Elementum AI frames HITL as a continuous feedback loop rather than a one-time gate. That framing applies here: after the human resolves the thread, removing the escalated label re-enables the agent on future inbound messages. The thread history becomes part of the agent's training signal. Each escalation is also a data point on where your confidence thresholds need adjustment.

The Broader Pattern

Email handoff is harder than chat handoff because it forces you to treat escalation as a durable state, not a transient event. The thread exists in perpetuity. The customer will reply again. The agent will see that reply.

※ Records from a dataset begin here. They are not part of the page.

(* ===== verification/Api.v ===== *)
(** The REST handlers: [src/api].

    A handler reads the decoded request and returns a [response]; routing, header
    writing and JSON encoding are the framework's.  Decoding a body into a request
    struct is [encoding/json]'s: each handler takes the decoder of its body.  The
    websocket handler ([handler_stream.go]) tails Postgres notifications and is
    not modelled; neither are the health endpoints and the request logger. *)
From S2P Require Import Prelude Values Domain World StoreApi Cel VerbsData Join Fanout VerbsEffect.
From S2P Require Import Action Registry Retry Engine Dispatchers.

(** ** errors.go, response.go *)
Definition CodeBadRequest : string := "bad_request".
Definition CodeNotFound_ : string := "not_found".
Definition CodeForbidden : string := "forbidden".
Definition CodeInternal_ : string := "internal".
Definition CodeInvalidConfig : string := "invalid_config".
Definition CodePublishFailed : string := "publish_failed".
Definition CodeUnprocessable : string := "unprocessable".
Definition CodeConflict : string := "conflict".
Definition genericInternalMessage : string := "internal error".

(** What a handler writes: the error envelope, a bare status, or a JSON body. *)
Inductive response (A : Type) :=
| WriteError (status : Z) (code message : string)
| WriteHeader (status : Z)
| WriteJSON (status : Z) (body : A).
Arguments WriteError {A}.
Arguments WriteHeader {A}.
Arguments WriteJSON {A}.

Definition response_status {A} (r : response A) : Z :=
  match r with WriteError s _ _ | WriteHeader s | WriteJSON s _ => s end.

Definition internal {A} : response A := WriteError 500 CodeInternal_ genericInternalMessage.
Definition bad_request {A} (message : string) : response A :=
  WriteError 400 CodeBadRequest message.

(** [if err != nil { write f(err); return }]. *)
Notation "'tryw*' x := c 'else' f 'in' k" :=
  (bind c (λ r, match r with Ok x => k | Err e => ret (f e) end))
  (at level 10, x pattern, c at level 100, f at level 100, k at level 200) : saga_scope.

(** ** Query parameters *)

(** [strings.TrimSpace], on ASCII white space. *)
Definition is_space (c : ascii) : bool :=
  let n := Ascii.nat_of_ascii c in bool_decide (n = 32 ∨ 9 ≤ n ≤ 13).
Fixpoint trim_left (s : string) : string :=
  match s with
  | String c s' => if is_space c then trim_left s' else s
  | EmptyString => ""
  end.
Fixpoint string_rev_onto (s acc : string) : string :=
  match s with EmptyString => acc | String c s => string_rev_onto s (String c acc) end.
Definition string_reverse (s : string) : string := string_rev_onto s "".
Definition strings_TrimSpace (s : string) : string :=
  string_reverse (trim_left (string_reverse (trim_left s))).

(** [strconv.Atoi]: an optional sign and decimal digits, within 64 bits. *)
Definition digit (c : ascii) : option Z :=
  let n := Z.of_nat (Ascii.nat_of_ascii c) in
  if decide (48 ≤ n ≤ 57)%Z then Some (n - 48)%Z else None.
Fixpoint digits (s : string) (acc : Z) : option Z :=
  match s with
  | EmptyString => Some acc
  | String c s => match digit c with Some d => digits s (acc * 10 + d)%Z | None => None end
  end.
Definition unsigned (s : string) : option Z :=
  if decide (s = "") then None else digits s 0.
Definition strconv_Atoi (s : string) : option Z :=
  let v := match s with
           | String c s' =>
               if decide (c = "-"%char) then Z.opp <$> unsigned s'
               else if decide (c = "+"%char) then unsigned s'
               else unsigned s
           | EmptyString => None
           end in
  match v with
  | Some v => if decide (in_int64 v) then Some v else None
  | None => None
  end.

Definition strconv_ParseBool (s : string) : option bool :=
  if decide (s ∈ ["1"; "t"; "T"; "TRUE"; "true"; "True"]) then Some true
  else if decide (s ∈ ["0"; "f"; "F"; "FALSE"; "false"; "False"]) then Some false
  else None.

(** The paging parameters of both list endpoints: the limit and the offset, or the
    message of the 400. *)
Definition parse_paging (limit offset : string) : res (Z * Z) :=
  let lim := if decide (limit = "") then Ok 50%Z
             else match strconv_Atoi limit with
                  | Some v => if decide (v < 1)%Z then Err (EMsg "limit must be an integer >= 1")
                              else if decide (500 < v)%Z then Err (EMsg "limit must be <= 500")
                              else Ok v
                  | None => Err (EMsg "limit must be an integer >= 1")
                  end in
  tryp* l := lim else id in
  let off := if decide (offset = "") then Ok 0%Z
             else match strconv_Atoi offset with
                  | Some v => if decide (v < 0)%Z then Err (EMsg "offset must be an integer >= 0")
                              else Ok v
                  | None => Err (EMsg "offset must be an integer >= 0")
                  end in
  tryp* o := off else id in
  Ok (l, o).

(** An optional boolean parameter. *)
Definition parse_opt_bool (name raw : string) : res (option bool) :=
  if decide (raw = "") then Ok None
  else match strconv_ParseBool raw with
       | Some v => Ok (Some v)
       | None => Err (EMsg (name +:+ " must be true or false"))
       end.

If your system treats escalation as a notification and not a state change, the agent will respond to that next reply as if the escalation never happened.

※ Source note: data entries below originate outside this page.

(** * Monitoramento de focos de incêndio: the map component and the INPE proxy

    A shallow embedding of [src/app/api/inpe-kml/route.ts] (the proxy
    endpoint) and of the [MapComponent] of [src/app/page.tsx] (hotspot
    pipeline, overlay swap, boundary styles, refresh timer), followed by the
    properties of the specification stated over it.

    Strings are [string]s holding the UTF-8 text.  Every pattern the code
    searches for is made of whole characters and the only character class it
    uses excludes the ASCII character [<], so matching bytes and matching
    UTF-16 code units find the same occurrences. *)

From Stdlib Require Import String Ascii List NArith QArith Lia.
From stdpp Require Import base gmap list strings.

#[local] Set Warnings "-clear-no-such-hyp".

(** ** JavaScript primitives the code relies on *)
Module JS.

(** *** Exceptions: a value or a thrown error *)
Inductive Exc (A : Type) : Type :=
| Return (a : A)
| Throw (e : string).
Arguments Return {A} a.
Arguments Throw {A} e.

Definition bind {A B} (m : Exc A) (k : A → Exc B) : Exc B :=
  match m with
  | Return a => k a
  | Throw e => Throw e
  end.

(** [try { m } catch (e) { h e }] *)
Definition try_catch {A} (m : Exc A) (h : string → Exc A) : Exc A :=
  match m with
  | Return a => Return a
  | Throw e => h e
  end.

(** [Promise.all]: the results in order, or the first rejection. *)
Fixpoint Promise_all {A} (ps : list (Exc A)) : Exc (list A) :=
  match ps with
  | [] => Return []
  | p :: ps' =>
      bind p (λ a, bind (Promise_all ps') (λ r, Return (a :: r)))
  end.


(** [v || d] *)
Definition or_else (v : option string) (d : string) : string :=
  match v with
  | Some (String c s) => String c s
  | _ => d
  end.

(** *** String search *)

(** The rest of [s] after the prefix [p], when [s] starts with [p]. *)
Fixpoint strip_prefix (p s : string) : option string :=
  match p with
  | EmptyString => Some s
  | String a p' =>
      match s with
      | EmptyString => None
      | String b s' => if Ascii.eqb a b then strip_prefix p' s' else None
      end
  end.

(** [s.startsWith(p)] *)
Definition startsWith (s p : string) : bool :=
  match strip_prefix p s with
  | Some _ => true
  | None => false
  end.

(** [s.includes(sub)]: [sub] starts at some position of [s]. *)
Fixpoint includes (s sub : string) : bool :=
  if startsWith s sub then true
  else
    match s with
    | EmptyString => false
    | String _ s' => includes s' sub
    end.

(** *** The regular expressions of the annotator

    All four have the shape [/<td>LABEL<\/td><td>([^<]+)<\/td>/] for a
    literal [LABEL]. *)

(** [[^<]*], greedy: the longest run without [<], and what follows it. *)
Fixpoint span_cell (s : string) : string * string :=
  match s with
  | EmptyString => (EmptyString, EmptyString)
  | String c s' =>
      if Ascii.eqb c "<" then (EmptyString, s)
      else let (v, r) := span_cell s' in (String c v, r)
  end.

Definition cell_open (label : string) : string :=
  "<td>" +:+ label +:+ "</td><td>".
Definition cell_close : string := "</td>".

(** A match that starts at the first character of [s]: the capture group.
    A character of the run is never [<], so giving back characters of the
    greedy run cannot make the closing tag match: only the longest run is
    to be tried. *)
Definition match_here (label s : string) : option string :=
  match strip_prefix (cell_open label) s with
  | Some rest =>
      let (v, r) := span_cell rest in
      match v with
      | EmptyString => None
      | String _ _ => if startsWith r cell_close then Some v else None
      end
  | None => None
  end.

(** [s.match(re)?.[1]] for a pattern without the [g] flag: the capture of
    the match at the leftmost position that has one. *)
Fixpoint regex_match (label s : string) : option string :=
  match match_here label s with
  | Some v => Some v
  | None =>
      match s with
      | EmptyString => None
      | String _ s' => regex_match label s'
      end
  end.

(** *** What [fetch] resolves to: the parts of a [Response] the code reads.
    [text] is the outcome of [await response.text()]. *)
Record Response := {
  status : nat;
  statusText : string;
  content_type : option string;     (* headers.get('content-type') *)
  text : Exc string
}.

(** [response.ok]: the status is in the range 200-299. *)
Definition ok (r : Response) : bool :=
  (200 <=? status r) && (status r <=? 299).

End JS.

Notation "'let*' x ':=' m 'in' k" := (JS.bind m (λ x, k))
  (at level 10, x name, m at level 100, k at level 200).

(** ** GeoJSON, as the code reads it *)
Module GeoJSON.

(** A geometry: its [type] and, for a point, [coordinates] as
    longitude, latitude and an optional altitude. *)
Record Geometry := {
  gtype : string;
  coordinates : list Q
}.

(** The properties the code reads; [None] is a missing key.  The code
    takes each of them to be a string: it calls [desc.match] on the
    description and [styleUrl.includes] on the style reference.  A
    converter that stores another kind of value there (an object for a
    description with markup, say) makes such a call throw; collections of
    that kind are not values of this type, and nothing below speaks of
    them. *)
Record Properties := {
  name : option string;
  description : option string;
  styleUrl : option string
}.

(** [geometry] and [properties] may each be [null]. *)
Record Feature := {
  geometry : option Geometry;
  properties : option Properties
}.

(** A feature collection; its [type] is the constant
    ['FeatureCollection']. *)
Record FeatureCollection := {
  features : list Feature
}.

End GeoJSON.

(** ** The libraries behind the hotspot pipeline

    [xmldom]'s parser, [@tmcw/togeojson]'s converter and the browser's
    [encodeURIComponent] are not part of the repository: the pipeline is
    defined over any implementation of them.  Parsing and conversion may
    throw. *)
Class KmlLibraries := {
  Document : Type;
  parseFromString : string → JS.Exc Document;
  (** [textContent] of the elements [getElementsByTagName("parsererror")] *)
  parsererrors : Document → list string;
  kml : Document → JS.Exc GeoJSON.FeatureCollection;
  encodeURIComponent : string → string
}.

(** ** Leaflet: layers, the map and the layers control *)
Module Leaflet.

Record LatLng := { lat : Q; lng : Q }.

Record Icon := {
  iconUrl : string;
  iconSize : nat * nat;
  iconAnchor : nat * nat;
  popupAnchor : Z * Z
}.

Record Marker := {
  latlng : LatLng;
  icon : Icon;
  popup : option string      (* the content given to [bindPopup], if any *)
}.

(** Leaflet tells layers apart by their stamp ([L.Util.stamp]), a number
    no two objects share. *)
Inductive Layer :=
| TileLayer (url : string)
| GeoJSON (markers : list Marker)
| LayerGroup (layers : list nat).

(** An entry of the control's [_layers] array. *)
Record ControlEntry := {
  layer : nat;
  name : string;
  overlay : bool
}.

(** [coordsToLatLng]: [new LatLng(coords[1], coords[0])], which throws on
    a missing coordinate. *)
Definition coordsToLatLng (coords : list Q) : JS.Exc LatLng :=
  match coords with
  | x :: y :: _ => JS.Return {| lat := y; lng := x |}
  | _ => JS.Throw "Invalid LatLng object"
  end.

(** [map.addLayer(layer)]: nothing when the layer is on the map already;
    a group brings its member layers with it ([LayerGroup.onAdd]). *)
Definition addLayer (objects : gmap nat Layer) (id : nat)
    (on_map : gset nat) : gset nat :=
  if bool_decide (id ∈ on_map) then on_map
  else
    match objects !! id with
    | Some (LayerGroup ls) => list_to_set ls ∪ ({[id]} ∪ on_map)
    | _ => {[id]} ∪ on_map
    end.

(** [map.removeLayer(layer)]: nothing when the layer is not on the map; a
    group takes its member layers with it ([LayerGroup.onRemove]). *)
Definition removeLayer (objects : gmap nat Layer) (id : nat)
    (on_map : gset nat) : gset nat :=
  if bool_decide (id ∈ on_map) then
    match objects !! id with
    | Some (LayerGroup ls) => (on_map ∖ list_to_set ls) ∖ {[id]}
    | _ => on_map ∖ {[id]}
    end
  else on_map.

(** [control.addOverlay(layer, name)]: one more entry, at the end. *)
Definition control_addOverlay (id : nat) (nm : string)
    (entries : list ControlEntry) : list ControlEntry :=
  entries ++ [{| layer := id; name := nm; overlay := true |}].

(** [control.removeLayer(layer)]: drops the entry that holds the layer
    with this stamp, if there is one. *)
Fixpoint control_removeLayer (id : nat)
    (entries : list ControlEntry) : list ControlEntry :=
  match entries with
  | [] => []
  | e :: es =>
      if Nat.eqb (layer e) id then es
      else e :: control_removeLayer id es
  end.

End Leaflet.

(** ** [MapComponent]: the hotspot pipeline and the overlay swap *)
Module Fire.
Import GeoJSON Leaflet.

Definition inpeUrls : list string :=
  [ "https://dataserver-coids.inpe.br/queimadas/queimadas/focos/kml/estados-48h/focos_frentes_MT.kml";
    "https://dataserver-coids.inpe.br/queimadas/queimadas/focos/kml/estados-48h/focos_frentes_MS.kml";
    "https://dataserver-coids.inpe.br/queimadas/queimadas/focos/kml/estados-48h/focos_frentes_BA.kml";
    "https://dataserver-coids.inpe.br/queimadas/queimadas/focos/kml/estados-48h/focos_frentes_MA.kml" ].

Definition fireIcon : Icon :=
  {| iconUrl := "https://img.icons8.com/plasticine/100/fire-element--v1.png";
     iconSize := (30, 30);
     iconAnchor := (15, 30);
     popupAnchor := (0%Z, (-30)%Z) |}.

Definition hotspot_overlay_name : string := "Focos de Incêndio (INPE)".
Definition default_label : string := "Foco de Incêndio".

(** *** The point filter: [feature.geometry?.type === 'Point'] *)
Definition is_point (f : Feature) : bool :=
  match geometry f with
  | Some g => String.eqb (gtype g) "Point"
  | None => false
  end.

Definition pointFeatures (fs : list Feature) : list Feature :=
  List.filter is_point fs.

Definition pointFeatureCollection (geojson : FeatureCollection)
    : FeatureCollection :=
  {| features := pointFeatures (features geojson) |}.

(** *** The annotator: the body of [onEachFeature]

    The label and the four captures are the locals of the callback,
    gathered in a record; [popupContent] is the text it builds from
    them. *)
Record HotspotRecord := {
  label : string;
  dateTime : option string;
  satellite : option string;
  municipio : option string;
  estado : option string
}.

Definition annotate (p : Properties) : HotspotRecord :=
  match description p with
  | Some (String c d) =>
      let desc := String c d in
      {| label := JS.or_else (GeoJSON.name p) default_label;
         dateTime := JS.regex_match "Data Hora UTC" desc;
         satellite := JS.regex_match "Satélite" desc;
         municipio := JS.regex_match "Município" desc;
         estado := JS.regex_match "Estado" desc |}
  | _ =>
      {| label := JS.or_else (GeoJSON.name p) default_label;
         dateTime := None; satellite := None;
         municipio := None; estado := None |}
  end.

(** [if (m?.[1]) popupContent += prefix + m[1]] *)
Definition add_row (prefix : string) (m : option string)
    (popupContent : string) : string :=
  match m with
  | Some (String c v) => popupContent +:+ prefix +:+ String c v
  | _ => popupContent
  end.

Definition popupContent (r : HotspotRecord) : string :=
  add_row "<br/>Estado: " (estado r)
    (add_row "<br/>Município: " (municipio r)
      (add_row "<br/>Satélite: " (satellite r)
        (add_row "<br/>Data/Hora: " (dateTime r)
          ("<b>" +:+ label r +:+ "</b>")))).

(** The popup bound to the marker of a feature: none when the feature has
    no properties. *)
Definition onEachFeature (f : Feature) : option string :=
  match properties f with
  | Some p => Some (popupContent (annotate p))
  | None => None
  end.

(** [L.geoJSON(collection, { pointToLayer, onEachFeature })] on a
    collection of point features: one marker per feature that has a
    geometry, in order.  The filter lets nothing but points through; on
    another geometry, which cannot reach this call, the model throws. *)
Fixpoint geoJSON_markers (fs : list Feature) : JS.Exc (list Marker) :=
  match fs with
  | [] => JS.Return []
  | f :: fs' =>
      match geometry f with
      | None => geoJSON_markers fs'
      | Some g =>
          if String.eqb (gtype g) "Point" then
            let* ll := coordsToLatLng (coordinates g) in
            let* ms := geoJSON_markers fs' in
            JS.Return ({| latlng := ll; icon := fireIcon;
                          popup := onEachFeature f |} :: ms)
          else JS.Throw "Invalid GeoJSON object."
      end
  end.

Section Pipeline.
Context `{KmlLibraries}.

(** [processKMLText]: the markers of the layer it returns, [None] for
    [null].  A document without point features gives the empty layer
    [L.geoJSON()], not [null]. *)
Definition processKMLText (kmlText sourceUrl : string)
    : JS.Exc (option (list Marker)) :=
  JS.try_catch
    (let* kmlDoc := parseFromString kmlText in
     match parsererrors kmlDoc with
     | _ :: _ => JS.Throw "Erro de parsing KML"
     | [] =>
         let* geojson := kml kmlDoc in
         match features (pointFeatureCollection geojson) with
         | [] => JS.Return (Some [])
         | pf :: pfs =>
             let* layer := geoJSON_markers (pf :: pfs) in
             JS.Return (Some layer)
         end
     end)
    (λ parseError, JS.Return None).

(** [fetchAndProcessFireKML]: through the internal proxy; [None] for
    [null]. *)
Definition fetchAndProcessFireKML (fetch : string → JS.Exc JS.Response)
    (inpeUrl : string) : JS.Exc (option (list Marker)) :=
  JS.try_catch
    (let proxyApiUrl := "/api/inpe-kml?url=" +:+ encodeURIComponent inpeUrl in
     let* response := fetch proxyApiUrl in
     if negb (JS.ok response) then JS.Throw "Erro no proxy interno!"
     else
       let* kmlText := JS.text response in
       processKMLText kmlText inpeUrl)
    (λ error, JS.Return None).
End Pipeline.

The architecture described here: event-triggered listeners, timeline-based loop detection, label-enforced agent gating, and human notification through a separate channel, is the pattern that makes email HITL actually work. Not the detection logic. The state management.

If you are building an email agent and your HITL plan is to log escalations to a Slack channel and hope someone notices, you are one busy support queue away from a problem.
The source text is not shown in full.